Andy Warhol, the Sexual Revolution, and the End of Marriage Glamour
In 1975, Andy Warhol praised the sexual revolution for destroying the glamour of marriage:
I love every "lib" movement there is, because after the "lib" the things that were always a mystique become understandable and boring, and then nobody has to feel left out if they're not part of what is happening. For instance, single people looking for husbands and wives used to feel left out because the image marriage had in the old days was so wonderful. Jane Wyatt and Robert Young. Nick and Nora Charles. Ethel and Fred Mertz. Dagwood and Blondie.
Being married looked so wonderful that life didn't seem livable if you weren't lucky enough to have a husband or wife. To the singles, marriage seemed beautiful, the trappings seemed wonderful, and the sex was always implied to be automatically great--no one could ever seem to find words to describe it because "you had to be there" to know how good it was. It was almost like a conspiracy on the part of the married people not to let it out how it wasn't necessarily completely wonderful to be married and having sex; they could have taken a load off the single people's minds if they'd just been candid.

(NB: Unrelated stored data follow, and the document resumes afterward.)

(** * The OAuth callback of the trial-key bot ([oauth_server.py])

    A shallow embedding of the callback handler and of its in-memory rate
    limiter, and the properties of the handler's design that they satisfy.

    - the Replit key-value store [db] is a finite map from strings to
      Python dicts, themselves finite maps from field names to values;
    - the rate limiter's [ip_requests] is a finite map from client
      addresses to lists of timestamps;
    - the handler runs in a small state-and-exception monad that threads
      the two stores and a log of every store access, outbound HTTP call
      and staff notification, in program order. *)

From Stdlib Require Import ZArith Lia.
From stdpp Require Import gmap strings list fin_maps sorting.

Local Open Scope string_scope.
Local Open Scope list_scope.
Local Open Scope Z_scope.

(** ** The IP rate limiter *)

Module RateLimit.

(** [RATE_LIMIT = 5] calls per [RATE_PERIOD = 60] seconds. *)
Definition RATE_LIMIT : nat := 5.
Definition RATE_PERIOD : Z := 60.

(** A [datetime] is its number of microseconds since the epoch, so that the
    difference of two of them is a [timedelta] in microseconds.
    [delta.total_seconds()] is the float nearest to that number divided by
    [10**6]; rounding is monotone and keeps an integer number of seconds
    exact, so [delta.total_seconds() < secs] holds exactly when the number of
    microseconds is below [secs] million. *)
Definition total_seconds_lt (delta : Z) (secs : Z) : bool :=
  delta <? secs * 1000000.

(** The filter of the list comprehension:
    [(now - t).total_seconds() < RATE_PERIOD]. *)
Definition recent (now t : Z) : bool :=
  total_seconds_lt (now - t) RATE_PERIOD.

But it was always a fairly well-kept secret that if you were married to somebody you didn't have enough room in bed and might have to face bad breath in the morning.
The drive for gay marriage represents the end of the sexual revolution. Marriage lost its glamour. It lost its connection to sex. Divorce got so easy that "single mom" became a sympathetic political trope. Cohabitation became normal. Nowadays, nobody--least of all gays--has to get married to be a respectable member of society. And yet people want to get married. They want to bind themselves to be monogamous. They want to promise in public to face bad breath in the morning. That's pretty remarkable.